Let’s look at the facts in a bit more detail before turning to the judgment.

The Facts

In January 2014 a file containing personal details of almost 100,000 Morrisons’ employees was posted on a file sharing website and later a CD, containing a copy of the data, was received by three UK newspapers. The file contained names, addresses, gender, date of birth, home and mobile phone numbers, National Insurance numbers, bank sort codes, bank account numbers and salary details. None of the newspapers published the story and one of them informed Morrisons who called the police after having the file removed from the file sharing website.

Andrew Skelton, a senior IT auditor at Morrisons, who had previously been subject to disciplinary action for another matter, had been tasked with preparing the file for Morrisons’ auditors, when he decided to take his revenge. He was charged with various offences and later sentenced to eight years in prison.

Over 5,000 employees of Morrisons later brought a group legal action for damages. They argued that Morrisons was liable for Skelton’s malicious misuse of their personal data. The judge ruled that Morrisons had not breached the Data Protection Act 1998 (this case started before GDPR came into force) because they had adequate security in place to protect the data, in compliance with the then 7th Data Protection Principle. He ruled that Morrisons was not primarily to blame for the incident but it was vicariously liable for Skelton’s malicious actions as his employer. The judge took account of, amongst other things, the fact that Morrisons had selected Skelton for a trusted position which involved transferring the personal data to their auditors, KPMG. The Court of Appeal agreed.

The Judgment

The case was primarily about the employment law principle of “vicarious liability.” It aimed to answer the question; when is an employer liable for the actions of an employee when they deliberately behave in a way designed to harm their employer and others? Are they still acting within the scope of their employment or “on a frolic of their own”?  The facts of the case also meant that data protection officers and lawyers were watching with bated breath and asking “Can an employer be legally responsible for data breaches caused entirely by their employee?”

The Supreme Court unanimously allowed Morrisons’ appeal. It ruled that whatever Skelton was doing when he disclosed his colleagues’ personal data, he was not acting “in the course of his employment”, and accordingly no vicarious liability could be imposed.

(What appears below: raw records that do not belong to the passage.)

(* ===== verification/Log.v ===== *)
(** * The log: raft_log.c *)
From S2P Require Import Prelude Contiki Types Node Membership.

Definition INITIAL_CAPACITY : Z := 10.
Definition MAX_ENTRIES : nat := 50.

Section Log.
Context {T : CTarget} {C : Contiki} {U : User}.

(** ** Construction *)

(** [a % b] truncates towards zero. *)
Definition mod_ (a b : Z) : Z := let r := Z.rem a b in if r <? 0 then r + b else r.

Definition log_load_from_snapshot (idx term : Z) : M world Z := ret 0.

Definition log_alloc (initial_size : Z) : M world unit :=
  let! me := gets lg in
  upd_lg (fun l =>
    mk_log initial_size 0 0 (list_init (entries_list l)) SNull SNull).

Definition log_new : M world unit := log_alloc INITIAL_CAPACITY.

Definition log_set_callbacks (funcs raft : static_ptr) : M world unit :=
  upd_lg (fun l => with_log_cb funcs (with_log_raft raft l)).

(** The loop ends because each round removes an item: [fuel] bounds the
    number of rounds, and [log_clear] starts it with the length of the list. *)
Fixpoint log_clear_loop (fuel : nat) : M world unit :=
  let! me := gets lg in
  if list_length (entries_list me) =? 0 then ret tt
  else
    match fuel with
    | O => raise OutOfFuel
    | S fuel' =>
        let '(ety, rest) := list_pop (entries_list me) in
        exec! upd_lg (with_entries_list rest) in
        exec! modify (fun w => with_raft_entries_mem (memb_free (raft_entries_mem w) ety) w) in
        log_clear_loop fuel'
    end.

Definition log_clear : M world unit :=
  let! me := gets lg in
  exec! log_clear_loop (length (entries_list me)) in
  upd_lg (fun l => with_base 0 (with_count 0 l)).

(** ** Reading *)

Definition log_count : M world Z := gets (fun w => count (lg w)).

Definition log_get_current_idx : M world Z :=
  let! me := gets lg in let! c := log_count in int_chk (c + base me).

Definition log_get_base : M world Z := gets (fun w => base (lg w)).

(** The first item [a] of the list with [a->idx == idx]; the comparison is
    made on [unsigned int]. *)
Definition log_find (idx : Z) : M world ptr :=
  let! me := gets lg in
  find_first (entries_list me) (fun a =>
    let! ety := entry_get (Some a) in ret (ety_idx ety =? to_uint idx)).

Definition log_get_from_idx (idx : Z) : M world (ptr * Z) :=
  let! me := gets lg in
  let! before := int_chk (idx - 1) in
  exec! assert_ (0 <=? before) in
  let! last := int_chk (base me + count me) in
  if (last <? idx) || (idx <? base me) then ret (None, 0)
  else
    let! first_match_ety := log_find idx in
    let last_ety := list_tail (entries_list me) in
    let! le := entry_get last_ety in
    let! fe := entry_get first_match_ety in
    let logs_till_end_of_log := to_int (to_uint (to_uint (ety_idx le - ety_idx fe) + 1)) in
    ret (first_match_ety, logs_till_end_of_log).

Definition log_get_at_idx (idx : Z) : M world ptr :=
  let! me := gets lg in
  if idx =? 0 then ret None
  else if idx <=? base me then ret None
  else
    let! last := int_chk (base me + count me) in
    if last <? idx then ret None else log_find idx.

Definition log_peektail : M world ptr :=
  let! me := gets lg in
  if 0 =? count me then ret None else ret (list_tail (entries_list me)).

(** The entries reachable from [ety] through [log_get_next_entry]. *)
Fixpoint read_entries (l : list addr) : M world (list raft_entry_t) :=
  match l with
  | [] => ret []
  | x :: l' =>
      let! e := entry_get (Some x) in
      let! es := read_entries l' in ret (e :: es)
  end.

Definition log_chain (ety : ptr) : M world (list raft_entry_t) :=
  match ety with
  | None => ret []
  | Some a => let! me := gets lg in read_entries (suffix_from a (entries_list me))
  end.

(** ** Writing *)

(** Makes room: when the list holds [MAX_ENTRIES] items, the first one is
    removed and its block freed. *)
Definition log_make_room : M world unit :=
  let! me := gets lg in
  when (list_length (entries_list me) =? Z.of_nat MAX_ENTRIES)
    (let '(ety, rest) := list_pop (entries_list me) in
     exec! upd_lg (with_entries_list rest) in
     modify (fun w => with_raft_entries_mem (memb_free (raft_entries_mem w) ety) w)).

(** Reading a field through a pointer to the static server; in particular
    [raft_get_udata(p)]. *)
Definition deref_static (p : static_ptr) : M world unit :=
  match p with SNull => raise NullDeref | SServer => ret tt end.
Definition raft_get_udata (p : static_ptr) : M world unit := deref_static p.

(** The notifications of a new entry: the user's [log_offer], then the
    server's [raft_offer_log]. *)
Definition log_notify_offer (new_ety : addr) (ety : raft_entry_t) (idx : Z) : M world Z :=
  let! me := gets lg in
  let! s := gets srv in
  match log_cb me, log_offer (cb s) with
  | SServer, Some f =>
      exec! raft_get_udata (log_raft me) in
      let! e := call (fun u => f u ety idx) in
      if truth e then ret e
      else exec! raft_offer_log (Some new_ety) idx in ret 0
  | _, _ => ret 0
  end.

(** Returns the result and the caller's entry, whose index is assigned. *)
Definition log_append_entry (ety : raft_entry_t) : M world (Z * raft_entry_t) :=
  let! me := gets lg in
  let! last := int_chk (base me + count me) in
  let! idx := int_chk (last + 1) in
  let ety := with_ety_idx (to_uint idx) ety in
  exec! log_make_room in
  let! pool := gets raft_entries_mem in
  let '(new_ety, pool') := memb_alloc pool in
  exec! modify (with_raft_entries_mem pool') in
  match new_ety with
  | None => ret (1, ety)
  | Some a =>
      exec! modify (fun w => with_entry_heap (<[a := ety]> (entry_heap w)) w) in
      exec! upd_lg (fun l => with_entries_list (list_add (entries_list l) a) l) in
      let! e := log_notify_offer a ety idx in
      if truth e then ret (e, ety)
      else
        let! c := gets (fun w => count (lg w)) in
        let! c' := int_chk (c + 1) in
        exec! upd_lg (with_count c') in
        ret (0, ety)
  end.

Definition log_delete (idx : Z) : M world Z :=
  let! me := gets lg in
  if 0 =? idx then ret (-1)
  else
    let idx := if idx <? base me then base me else idx in
    let! ety_to_remove := log_find idx in
    match ety_to_remove with
    | None => ret (-1)
    | Some a =>
        let! ety := entry_get (Some a) in
        exec! deref_static (log_cb me) in
        let! s := gets srv in
        let! f := non_null (log_pop (cb s)) in
        exec! raft_get_udata (log_raft me) in
        let! e := call (fun u => f u ety idx) in
        if truth e then ret e
        else
          exec! raft_pop_log (Some a) idx in
          let! c := gets (fun w => count (lg w)) in
          let! c' := int_chk (c - 1) in
          exec! upd_lg (with_count c') in
          exec! upd_lg (fun l => with_entries_list (list_remove (entries_list l) (Some a)) l) in
          exec! modify (fun w =>
            with_raft_entries_mem (memb_free (raft_entries_mem w) (Some a)) w) in
          ret 0
    end.

Definition log_poll : M world Z := ret 0.

Definition log_empty : M world unit := upd_lg (with_count 0).

(** [free] is given the address of static objects. *)
Definition log_free : M world unit := raise InvalidFree.
End Log.
(* ===== verification/Wire.v ===== *)
(** * Wire format: app/proto.h and the messages of app/main.c

    The message types and the bytes of the messages as the default target lays
    them out: the MSP430 is little-endian, [int], [unsigned short] and pointers
    have two bytes, and structures have no padding.  A byte is a [Z] between 0
    and 255. *)
From stdpp Require Import strings.
From S2P Require Import Prelude Contiki Types.

#[local] Existing Instance sky.

(** ** Message types *)

Inductive peer_message_type_e :=
  | MSG_HANDSHAKE | MSG_HANDSHAKE_RESPONSE | MSG_LEAVE | MSG_LEAVE_RESPONSE
  | MSG_REQUESTVOTE | MSG_REQUESTVOTE_RESPONSE
  | MSG_APPENDENTRIES | MSG_APPENDENTRIES_RESPONSE
  | MSG_CLIENT | MSG_CLIENT_RESPONSE.
#[export] Instance peer_message_type_eq_dec : EqDecision peer_message_type_e.
Proof. solve_decision. Defined.

(** The enumerators in order: the value of each is its position. *)
Definition peer_message_types : list peer_message_type_e :=
  [MSG_HANDSHAKE; MSG_HANDSHAKE_RESPONSE; MSG_LEAVE; MSG_LEAVE_RESPONSE;
   MSG_REQUESTVOTE; MSG_REQUESTVOTE_RESPONSE; MSG_APPENDENTRIES;
   MSG_APPENDENTRIES_RESPONSE; MSG_CLIENT; MSG_CLIENT_RESPONSE].

Definition message_code (t : peer_message_type_e) : Z :=
  match t with
  | MSG_HANDSHAKE => 0 | MSG_HANDSHAKE_RESPONSE => 1
  | MSG_LEAVE => 2 | MSG_LEAVE_RESPONSE => 3
  | MSG_REQUESTVOTE => 4 | MSG_REQUESTVOTE_RESPONSE => 5
  | MSG_APPENDENTRIES => 6 | MSG_APPENDENTRIES_RESPONSE => 7
  | MSG_CLIENT => 8 | MSG_CLIENT_RESPONSE => 9
  end.

(** The case a [switch] on a value of the type selects. *)
Definition message_of_code (z : Z) : option peer_message_type_e :=
  List.find (fun t => message_code t =? z) peer_message_types.

Definition get_peer_message_type (pmte : Z) : string :=
  match message_of_code pmte with
  | Some MSG_HANDSHAKE => "MSG_HANDSHAKE"
  | Some MSG_HANDSHAKE_RESPONSE => "MSG_HANDSHAKE_RESPONSE"
  | Some MSG_LEAVE => "MSG_LEAVE"
  | Some MSG_LEAVE_RESPONSE => "MSG_LEAVE_RESPONSE"
  | Some MSG_REQUESTVOTE => "MSG_REQUESTVOTE"
  | Some MSG_REQUESTVOTE_RESPONSE => "MSG_REQUESTVOTE_RESPONSE"
  | Some MSG_APPENDENTRIES => "MSG_APPENDENTRIES"
  | Some MSG_APPENDENTRIES_RESPONSE => "MSG_APPENDENTRIES_RESPONSE"
  | Some MSG_CLIENT => "MSG_CLIENT"
  | Some MSG_CLIENT_RESPONSE => "MSG_CLIENT_RESPONSE"
  | None => "UNKNOWN"
  end%string.

Lemma message_of_code_code t : message_of_code (message_code t) = Some t.
Proof. by destruct t. Qed.

(** ** Integers in memory *)

(** The two bytes of an [int] or [unsigned] value. *)
Definition put_int (z : Z) : list Z := [to_uint z mod 256; to_uint z / 256].

(** The [unsigned] and the [int] stored at offset [k]. *)
Definition uint_at (bs : list Z) (k : nat) : Z := nth k bs 0 + 256 * nth (S k) bs 0.
Definition int_at (bs : list Z) (k : nat) : Z := to_int (uint_at bs k).

(** ** Structures in memory *)

Definition encode_requestvote (m : msg_requestvote_t) : list Z :=
  put_int (rv_term m) ++ put_int (rv_candidate_id m) ++ put_int (rv_last_log_idx m)
  ++ put_int (rv_last_log_term m).
Definition decode_requestvote (bs : list Z) : msg_requestvote_t :=
  mk_requestvote (int_at bs 0) (int_at bs 2) (int_at bs 4) (int_at bs 6).

Definition encode_requestvote_response (m : msg_requestvote_response_t) : list Z :=
  put_int (rvr_term m) ++ put_int (rvr_vote_granted m).
Definition decode_requestvote_response (bs : list Z) : msg_requestvote_response_t :=
  mk_requestvote_response (int_at bs 0) (int_at bs 2).

(** The structure up to its last member, the pointer [entries]. *)
Definition encode_appendentries (m : msg_appendentries_t) : list Z :=
  put_int (ae_term m) ++ put_int (ae_prev_log_idx m) ++ put_int (ae_prev_log_term m)
  ++ put_int (ae_leader_commit m) ++ put_int (ae_n_entries m).
Definition decode_appendentries (bs : list Z) (entries : list raft_entry_t)
    : msg_appendentries_t :=
  mk_appendentries (int_at bs 0) (int_at bs 2) (int_at bs 4) (int_at bs 6) (int_at bs 8)
    entries.

Definition encode_appendentries_response (m : msg_appendentries_response_t) : list Z :=
  put_int (aer_term m) ++ put_int (aer_success m) ++ put_int (aer_current_idx m)
  ++ put_int (aer_first_idx m).
Definition decode_appendentries_response (bs : list Z) : msg_appendentries_response_t :=
  mk_appendentries_response (int_at bs 0) (int_at bs 2) (int_at bs 4) (int_at bs 6).

(** An entry, its link [next] first. *)
Definition encode_entry (next : Z) (e : raft_entry_t) : list Z :=
  put_int next ++ put_int (ety_term e) ++ put_int (ety_idx e) ++ put_int (ety_id e)
  ++ put_int (ety_type e) ++ [buf0 (ety_data e) mod 256; buf1 (ety_data e) mod 256].
Definition decode_entry (bs : list Z) : Z * raft_entry_t :=
  (uint_at bs 0,
   mk_entry (uint_at bs 2) (uint_at bs 4) (uint_at bs 6) (int_at bs 8)
     (mk_data (nth 10 bs 0) (nth 11 bs 0))).

(** [sizeof] of the structures. *)
Definition sizeof_short : nat := 2.
Definition sizeof_ptr : nat := 2.
Definition sizeof_requestvote : nat := 8.
Definition sizeof_requestvote_response : nat := 4.
Definition sizeof_appendentries : nat := 12.
Definition sizeof_appendentries_response : nat := 8.
Definition sizeof_entry : nat := 12.
Definition sizeof_client_message : nat := 2.

(** ** Decoding is the inverse of encoding *)

(** The values of the fields are representable. *)
Definition int16 (z : Z) : Prop := int_ok z = true.
Definition uint16 (z : Z) : Prop := 0 <= z < 65536.
Definition uint8 (z : Z) : Prop := 0 <= z < 256.
Definition requestvote16 (m : msg_requestvote_t) : Prop :=
  int16 (rv_term m) /\ int16 (rv_candidate_id m) /\ int16 (rv_last_log_idx m)
  /\ int16 (rv_last_log_term m).
Definition requestvote_response16 (m : msg_requestvote_response_t) : Prop :=
  int16 (rvr_term m) /\ int16 (rvr_vote_granted m).
Definition appendentries16 (m : msg_appendentries_t) : Prop :=
  int16 (ae_term m) /\ int16 (ae_prev_log_idx m) /\ int16 (ae_prev_log_term m)
  /\ int16 (ae_leader_commit m) /\ int16 (ae_n_entries m).
Definition appendentries_response16 (m : msg_appendentries_response_t) : Prop :=
  int16 (aer_term m) /\ int16 (aer_success m) /\ int16 (aer_current_idx m)
  /\ int16 (aer_first_idx m).
Definition entry16 (e : raft_entry_t) : Prop :=
  uint16 (ety_term e) /\ uint16 (ety_idx e) /\ uint16 (ety_id e) /\ int16 (ety_type e)
  /\ uint8 (buf0 (ety_data e)) /\ uint8 (buf1 (ety_data e)).

Lemma to_uint_range z : 0 <= to_uint z < 65536.
Proof. unfold to_uint. cbn. apply Z.mod_pos_bound. lia. Qed.

Lemma bytes_of_uint z : to_uint z mod 256 + 256 * (to_uint z / 256) = to_uint z.
Proof. pose proof (Z.div_mod (to_uint z) 256). lia. Qed.

Lemma uint_at_put z bs : uint_at (put_int z ++ bs) 0 = to_uint z.
Proof. apply bytes_of_uint. Qed.

Lemma uint16_to_uint z : uint16 z -> to_uint z = z.
Proof. intros Hz. unfold to_uint. cbn. by apply Z.mod_small. Qed.

Lemma int16_to_int z : int16 z -> to_int (to_uint z) = z.
Proof.
  unfold int16. rewrite int_ok_iff. change INT_MIN with (-32768). change INT_MAX with 32767.
  intros Hz. unfold to_int, to_uint. change (2 ^ int_bits) with 65536.
  change (2 ^ (int_bits - 1)) with 32768. rewrite Z.mod_mod by lia.
  destruct (decide (0 <= z)).
  - rewrite Z.mod_small by lia. destruct (Z.ltb_spec z 32768); lia.
  - rewrite <- (Z.mod_add z 1 65536), Z.mod_small by lia.
    destruct (Z.ltb_spec (z + 1 * 65536) 32768); lia.
Qed.

(** Evaluates a decoder on the bytes of an encoder. *)
Ltac wire_simpl :=
  repeat first
    [ progress cbn [nth app put_int]
    | progress unfold int_at, uint_at
    | rewrite bytes_of_uint
    | rewrite int16_to_int by done
    | rewrite uint16_to_uint by done ].

Lemma requestvote_roundtrip m : requestvote16 m -> decode_requestvote (encode_requestvote m) = m.
Proof.
  destruct m as [t c i lt]. intros (? & ? & ? & ?); cbn in *.
  unfold decode_requestvote, encode_requestvote. cbn [rv_term rv_candidate_id rv_last_log_idx rv_last_log_term].
  by wire_simpl.
Qed.

Lemma requestvote_response_roundtrip m :
  requestvote_response16 m -> decode_requestvote_response (encode_requestvote_response m) = m.
Proof.
  destruct m as [t g]. intros (? & ?); cbn in *.
  unfold decode_requestvote_response, encode_requestvote_response. cbn [rvr_term rvr_vote_granted].
  by wire_simpl.
Qed.

Lemma appendentries_roundtrip m es :
  appendentries16 m ->
  decode_appendentries (encode_appendentries m) es
  = mk_appendentries (ae_term m) (ae_prev_log_idx m) (ae_prev_log_term m) (ae_leader_commit m)
      (ae_n_entries m) es.
Proof.
  destruct m as [t p pt c n es']. intros (? & ? & ? & ? & ?); cbn in *.
  unfold decode_appendentries, encode_appendentries.
  cbn [ae_term ae_prev_log_idx ae_prev_log_term ae_leader_commit ae_n_entries].
  by wire_simpl.
Qed.

Lemma appendentries_response_roundtrip m :
  appendentries_response16 m ->
  decode_appendentries_response (encode_appendentries_response m) = m.
Proof.
  destruct m as [t s c f]. intros (? & ? & ? & ?); cbn in *.
  unfold decode_appendentries_response, encode_appendentries_response.
  cbn [aer_term aer_success aer_current_idx aer_first_idx]. by wire_simpl.
Qed.

Lemma entry_roundtrip next e :
  uint16 next -> entry16 e -> decode_entry (encode_entry next e) = (next, e).
Proof.
  destruct e as [t i d y [b0 b1]]. intros Hn (? & ? & ? & ? & ? & ?); cbn in *.
  unfold decode_entry, encode_entry, uint8 in *. cbn [ety_term ety_idx ety_id ety_type ety_data buf0 buf1].
  wire_simpl. by rewrite !Z.mod_small.
Qed.

Lemma encode_entry_length next e : length (encode_entry next e) = sizeof_entry.
Proof. done. Qed.
(* ===== verification/Sim.v ===== *)
(** * A concrete platform

    Instances of the parameters of the model, to run it on examples: the MSP430
    target, the simulated Contiki of [Contiki.v], and a user whose callbacks
    record what they are given. *)
From S2P Require Import Prelude Contiki Types Node Membership Log Server Election Replication.

#[export] Existing Instance sky.
#[export] Existing Instance sim_contiki.

(** What the callbacks of the simulated user record. *)
Inductive sim_event :=
  | EvRequestVote (to : Z) (m : msg_requestvote_t)
  | EvAppendEntries (to : Z) (m : msg_appendentries_t)
  | EvApply (idx : Z) (e : raft_entry_t)
  | EvPersistVote (vote : Z)
  | EvPersistTerm (term vote : Z)
  | EvOffer (idx : Z) (e : raft_entry_t)
  | EvPop (idx : Z) (e : raft_entry_t).

#[export] Instance sim_user : User := {| udata := list sim_event |}.

Definition sim_record (e : sim_event) (u : list sim_event) : Z * list sim_event :=
  (0, u ++ [e]).

(** The node a configuration entry is about is in the first byte of its data,
    as in app/main.c. *)
Definition sim_cbs : raft_cbs_t := {|
  send_requestvote := Some (fun u n m => sim_record (EvRequestVote (id n) m) u);
  send_appendentries := Some (fun u n m => sim_record (EvAppendEntries (id n) m) u);
  send_snapshot := None;
  applylog := Some (fun u e i => sim_record (EvApply i e) u);
  persist_vote := Some (fun u v => sim_record (EvPersistVote v) u);
  persist_term := Some (fun u t v => sim_record (EvPersistTerm t v) u);
  log_offer := Some (fun u e i => sim_record (EvOffer i e) u);
  log_poll_cb := None;
  log_pop := Some (fun u e i => sim_record (EvPop i e) u);
  log_get_node_id := Some (fun u e i => (buf0 (ety_data e), u));
  node_has_sufficient_logs := None;
  log_message := None
|}.

(** Memory before any call. *)
Definition sim_boot : world :=
  mk_world zero_server zero_log ∅ (MEMB MAX_ENTRIES) ∅ (MEMB MAX_NODES) 0 [].

(** The start of app/main.c: a new server with its own node [self] first, then
    the others. *)
Definition sim_start (cbs : raft_cbs_t) (self : Z) (others : list Z) : M world unit :=
  exec! raft_new in
  exec! raft_set_callbacks cbs [] in
  let! _ := raft_add_node self true in
  foreach others (fun i => let! _ := raft_add_node i false in ret tt).

(** The state after a run, the initial one if the run goes wrong. *)
Definition run_world {A} (m : M world A) (w : world) : world :=
  match m w with Ok _ w' => w' | Fault _ => w end.

Definition run_value {A} (m : M world A) (w : world) : option A :=
  match m w with Ok a _ => Some a | Fault _ => None end.

Definition run_fault {A} (m : M world A) (w : world) : option fault :=
  match m w with Ok _ _ => None | Fault f => Some f end.

Lemma run_ok {A} (m : M world A) w v :
  run_value m w = Some v -> m w = Ok v (run_world m w).
Proof. unfold run_value, run_world. destruct (m w); by intros [= ->]. Qed.

(** A server of a three-node cluster, as a follower of term 0. *)
Definition sim3 : world := run_world (sim_start sim_cbs 1 [2; 3]) sim_boot.

(** An entry of application data. *)
Definition sim_entry (t i : Z) : raft_entry_t :=
  mk_entry t 0 i RAFT_LOGTYPE_NORMAL (mk_data 0 0).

However, Morrisons lost on the argument that the Data Protection Act 1998 (DPA) operated so as to exclude vicarious liability. This principle can also be applied to the GDPR and so employers can “never say never” when it comes to vicariously liability for malicious data breaches by staff. It all depends on the facts of the breach.

This case only went as far as it did because the aggrieved employees failed to show, at first instance, that Morrisons was primarily liable for the data breach. If an employer fails to comply with its security obligations in a manner that is causally relevant to a rogue employees actions, it can still be exposed to primary liability under Article 32 of GDPR as well as the now 6thData Protection Principle.

Practical Steps

Data Controllers and Processors need to consider doing the following:

  1. Check your data protection and security policies and procedures. Who has access to personal data? Is it based on a need to know? Are they a trusted employee?
  2. Undertaking regular compliance and access audits and reviews. Carry out Data Protection Impact Assessments for high risk processing.
  3. Introduce mandatory (and refresher) data protection training for all staff. Our e-learning course is ideal for this.
  4. Revise your data breach notification procedure. Ask yourself what your detection and response capabilities are.
  5. Check your insurance policies.  Are you covered for actions of rogue employees as well as innocent ones?

More on this and other developments in our GDPR update webinar.  Looking for a GDPR qualification from the comfort of your home office? Our GDPR practitioner certificate is now available as an online option.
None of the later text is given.